### TASK GOAL
Of all the lines below, return only those starting with the line holding "Module Slug." and going on through the line holding "(** No two non-alphanumeric", exactly as written.

•••

(** * medical-telegram-warehouse: the ingestion and enrichment pipeline

    A shallow embedding of [src/scraper.py], [src/load_raw_to_postgres.py]
    and [src/yolo_detect.py], and the properties of the pipeline proved
    over it.

    Conventions.
    - A Python [str] is the list of its Unicode code points ([pystr]); a
      text file holds one, written and read back as UTF-8.
    - An [int] is a [Z], a [float] a binary64 float.
    - A function that can raise returns [res]: [Ok v] or [Raise e].
    - What the interpreter, the file system or a third-party library
      decides and the repository does not (the Unicode tables above
      U+007F, the outcome of a download, the clock, where a directory
      lists a new file, what pandas makes of a payload that is not a
      list of records) enters as a parameter or as a field of the
      environment the function runs in. *)

From Stdlib Require Import ZArith NArith List Ascii String Bool Lia Floats.
From stdpp Require Import base option list gmap.
Import ListNotations.

Set Default Proof Using "Type".

(** ** Python strings *)

Module PyStr.

Definition char := N.
Definition pystr := list char.

(** A literal of the source text, as code points (ASCII literals only). *)
Fixpoint str (s : string) : pystr :=
match s with
| EmptyString => []
| String a s' => N_of_ascii a :: str s'
end.

Definition pystr_eqb (a b : pystr) : bool := bool_decide (a = b).

(** The interpreter's Unicode database for the code points above U+007F:
    [str.isalnum], [str.lower], [str.isspace] and the decimal digit value
    of one character.  On U+0000..U+007F the four are fixed below. *)
Class UnicodeDB := {
  uni_isalnum : char -> bool;
  uni_lower : char -> pystr;
  uni_isspace : char -> bool;
  uni_decimal : char -> option Z;
}.

Definition is_ascii (c : char) : bool := (c <? 128)%N.
Definition ascii_isdigit (c : char) : bool := (48 <=? c)%N && (c <=? 57)%N.
Definition ascii_isupper (c : char) : bool := (65 <=? c)%N && (c <=? 90)%N.
Definition ascii_islower (c : char) : bool := (97 <=? c)%N && (c <=? 122)%N.
Definition ascii_isalnum (c : char) : bool :=
  ascii_isdigit c || ascii_isupper c || ascii_islower c.
Definition ascii_lower (c : char) : char :=
  if ascii_isupper c then (c + 32)%N else c.
(** space, \t, \n, \v, \f, \r and the separators U+001C..U+001F *)
Definition ascii_isspace (c : char) : bool :=
  (c =? 32)%N || ((9 <=? c)%N && (c <=? 13)%N) || ((28 <=? c)%N && (c <=? 31)%N).

Section Unicode.
Context `{UnicodeDB}.

(** [c.isalnum()] for a one-character string *)
Definition isalnum (c : char) : bool :=
  if is_ascii c then ascii_isalnum c else uni_isalnum c.

(** [c.lower()] for a one-character string; the result can have several
    characters *)
Definition lower (c : char) : pystr :=
  if is_ascii c then [ascii_lower c] else uni_lower c.

Definition isspace (c : char) : bool :=
  if is_ascii c then ascii_isspace c else uni_isspace c.

Definition decimal (c : char) : option Z :=
  if is_ascii c then
    (if ascii_isdigit c then Some (Z.of_N c - 48)%Z else None)
  else uni_decimal c.

End Unicode.

(** [s.strip()]: without the leading and the trailing characters that
    satisfy [p] *)
Fixpoint lstrip_by (p : char -> bool) (s : pystr) : pystr :=
match s with
| [] => []
| c :: s' => if p c then lstrip_by p s' else s
end.

Definition strip_by (p : char -> bool) (s : pystr) : pystr :=
  rev (lstrip_by p (rev (lstrip_by p s))).

(** [s.split(ch)] *)
Fixpoint split_on (ch : char) (s : pystr) : list pystr :=
match s with
| [] => [[]]
| c :: s' =>
    if (c =? ch)%N then [] :: split_on ch s'
    else match split_on ch s' with
         | x :: xs => (c :: x) :: xs
         | [] => [[c]]
         end
end.

(** [int(s)] for a [str] in base 10: surrounding whitespace, an optional
    sign, then decimal digits, single underscores allowed between two
    digits.  (An [int] is unbounded; the cap that recent interpreters
    put on the number of digits converted is left out.) *)
Section Int.
Context `{UnicodeDB}.

(** The whitespace that [int] skips: below U+0080 the space and
    U+0009..U+000D only, above it whatever [str.isspace] accepts. *)
Definition int_space (c : char) : bool :=
  if is_ascii c then (c =? 32)%N || ((9 <=? c)%N && (c <=? 13)%N)
  else uni_isspace c.

Fixpoint digits_value (acc : Z) (after_underscore : bool) (s : pystr) : option Z :=
match s with
| [] => if after_underscore then None else Some acc
| c :: s' =>
    if (c =? 95)%N then
      (if after_underscore then None else digits_value acc true s')
    else
      match decimal c with
      | Some d => digits_value (10 * acc + d)%Z false s'
      | None => None
      end
end.

Definition py_int (s : pystr) : option Z :=
  let body := strip_by int_space s in
  let '(negative, ds) :=
    match body with
    | c :: ds =>
        if (c =? 45)%N then (true, ds)
        else if (c =? 43)%N then (false, ds)
        else (false, body)
    | [] => (false, body)
    end in
  match digits_value 0 true ds with
  | Some n => Some (if negative : bool then (- n)%Z else n)
  | None => None
  end.

End Int.

(** [s.lstrip(ch)], [s.rstrip(ch)] and [s.strip(ch)] for a one-character
    argument *)
Fixpoint lstrip (ch : char) (s : pystr) : pystr :=
match s with
| [] => []
| c :: s' => if (c =? ch)%N then lstrip ch s' else s
end.

Definition rstrip (ch : char) (s : pystr) : pystr := rev (lstrip ch (rev s)).

Definition strip (ch : char) (s : pystr) : pystr := rstrip ch (lstrip ch s).

(** A fragment of the Unicode database, exact on the two code points
    above U+007F that the examples below use: U+0130 (LATIN CAPITAL
    LETTER I WITH DOT ABOVE, a letter whose lower case is the two
    characters U+0069 U+0307) and U+0307 (COMBINING DOT ABOVE, a mark,
    not alphanumeric).  Elsewhere above U+007F it answers "not
    alphanumeric, no case, no space, no digit", which is not the
    interpreter's answer; no example uses such a character, and the
    theorems hold for every database. *)
Definition dotted_I_fragment : UnicodeDB := {|
  uni_isalnum c := (c =? 0x130)%N;
  uni_lower c := if (c =? 0x130)%N then [0x69; 0x307]%N else [c];
  uni_isspace c := false;
  uni_decimal c := None;
|}.

End PyStr.
Export PyStr.

(** ** Exceptions *)

Module Py.

Inductive exn : Type :=
| ValueError
| KeyError
| TypeError
| JSONDecodeError
| ConnectionError    (* the network: message history, media download *)
| InferenceError     (* the detection model *)
| UnicodeEncodeError (* a lone surrogate in text written as UTF-8 *)
| ProgrammingError.  (* the driver cannot bind a parameter of the insert *)

Inductive res (A : Type) : Type :=
| Ok (a : A)
| Raise (e : exn).
Arguments Ok {A} a.
Arguments Raise {A} e.

#[export] Instance res_ret : MRet res := fun A a => Ok a.
#[export] Instance res_bind : MBind res := fun A B f m =>
  match m with
  | Ok a => f a
  | Raise e => Raise e
  end.

Definition is_ok {A} (r : res A) : bool :=
  match r with Ok _ => true | Raise _ => false end.

End Py.
Export Py.

(** ** Paths *)

Module PyPath.

(** A [pathlib.Path], as the list of its components. *)
Definition Path := list pystr.

(** [p / name], for a name without separator (an empty name changes
    nothing) *)
Definition div (p : Path) (name : pystr) : Path :=
  match name with
  | [] => p
  | _ => p ++ [name]
  end.

(** [p.name] *)
Definition name (p : Path) : pystr := default [] (last p).

(** [p.parent] *)
Definition parent (p : Path) : Path := removelast p.

(** [sep.join(parts)] *)
Fixpoint join (sep : pystr) (parts : list pystr) : pystr :=
match parts with
| [] => []
| [x] => x
| x :: rest => x ++ sep ++ join sep rest
end.

(** [str(p)] *)
Definition path_str (p : Path) : pystr := join (str "/") p.

(** [s.rfind(ch)]: the index of the last [ch] in [s] *)
Fixpoint rfind (ch : char) (s : pystr) : option nat :=
match s with
| [] => None
| c :: s' =>
    match rfind ch s' with
    | Some i => Some (S i)
    | None => if (c =? ch)%N then Some 0 else None
    end
end.

(** [p.stem]: the name without its last suffix; a dot that starts or
    ends the name starts no suffix. *)
Definition stem (p : Path) : pystr :=
  let nm := name p in
  match rfind 46%N nm with
  | Some i => if (0 <? i) && (i <? length nm - 1) then take i nm else nm
  | None => nm
  end.

(** [name.endswith(suffix)] *)
Definition endswith (suffix nm : pystr) : bool :=
  pystr_eqb (drop (length nm - length suffix) nm) suffix
  && (length suffix <=? length nm).

(** [base] is an ancestor of [p], or [p] itself. *)
Fixpoint is_under (base p : Path) : bool :=
match base, p with
| [], _ => true
| b :: base', c :: p' => pystr_eqb b c && is_under base' p'
| _ :: _, [] => false
end.

End PyPath.
Export PyPath.

(** ** Partition Key Resolver: [slugify] *)

Module Slug.

Definition sep : char := 95%N.   (* "_" *)

Section Slugify.
Context `{UnicodeDB}.

(** The generator expression of [slugify], joined:
    [char.lower() if char.isalnum() else "_"] for each [char]. *)
Definition slug_chars (value : pystr) : pystr :=
  concat (map (fun char => if isalnum char then lower char else str "_") value).

(** scraper.py, [slugify] *)
Definition slugify (value : pystr) : pystr := strip sep (slug_chars value).

(** The slug as the specification words it: lower-cased, every maximal
    run of non-alphanumeric characters collapsed to a single separator,
    leading and trailing separators trimmed. *)
Fixpoint collapse_runs (in_run : bool) (value : pystr) : pystr :=
match value with
| [] => []
| c :: rest =>
    if isalnum c then lower c ++ collapse_runs false rest
    else if in_run then collapse_runs true rest
    else sep :: collapse_runs true rest
end.

Definition slug_collapsed (value : pystr) : pystr :=
  strip sep (collapse_runs false value).

(** No two non-alphanumeric characters of [value] are adjacent
    ([after_one] tells that the character before [value] is one). *)
Fixpoint no_runs (after_one : bool) (value : pystr) : bool :=
match value with
| [] => true
| c :: rest =>
    if isalnum c then no_runs false rest
    else negb after_one && no_runs true rest
end.

(** Every alphanumeric character of [s] lower-cases to alphanumeric
    characters that are their own lower case. *)
Definition lower_is_stable (c : char) : bool :=
  forallb (fun d => isalnum d && pystr_eqb (lower d) [d]) (lower c).

Definition stable_lowering (s : pystr) : bool :=
  forallb (fun c => implb (isalnum c) (lower_is_stable c)) s.

End Slugify.

(** *** [strip] *)

Lemma lstrip_spec ch s :
  exists l, s = repeat ch l ++ lstrip ch s /\ head (lstrip ch s) <> Some ch.
Proof.
  induction s as [|c s IH]; simpl.
  - exists 0. split; [reflexivity | discriminate].
  - destruct (N.eqb_spec c ch) as [->|Hne].
    + destruct IH as (l & Hl & Hh). exists (S l). simpl. split; [congruence | exact Hh].
    + exists 0. simpl. split; [reflexivity | congruence].
Qed.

•••

### RESPONSE TO THIS TASK
Module Slug.

Definition sep : char := 95%N.   (* "_" *)

Section Slugify.
Context `{UnicodeDB}.

(** The generator expression of [slugify], joined:
    [char.lower() if char.isalnum() else "_"] for each [char]. *)
Definition slug_chars (value : pystr) : pystr :=
  concat (map (fun char => if isalnum char then lower char else str "_") value).

(** scraper.py, [slugify] *)
Definition slugify (value : pystr) : pystr := strip sep (slug_chars value).

(** The slug as the specification words it: lower-cased, every maximal
    run of non-alphanumeric characters collapsed to a single separator,
    leading and trailing separators trimmed. *)
Fixpoint collapse_runs (in_run : bool) (value : pystr) : pystr :=
match value with
| [] => []
| c :: rest =>
    if isalnum c then lower c ++ collapse_runs false rest
    else if in_run then collapse_runs true rest
    else sep :: collapse_runs true rest
end.

Definition slug_collapsed (value : pystr) : pystr :=
  strip sep (collapse_runs false value).

(** No two non-alphanumeric characters of [value] are adjacent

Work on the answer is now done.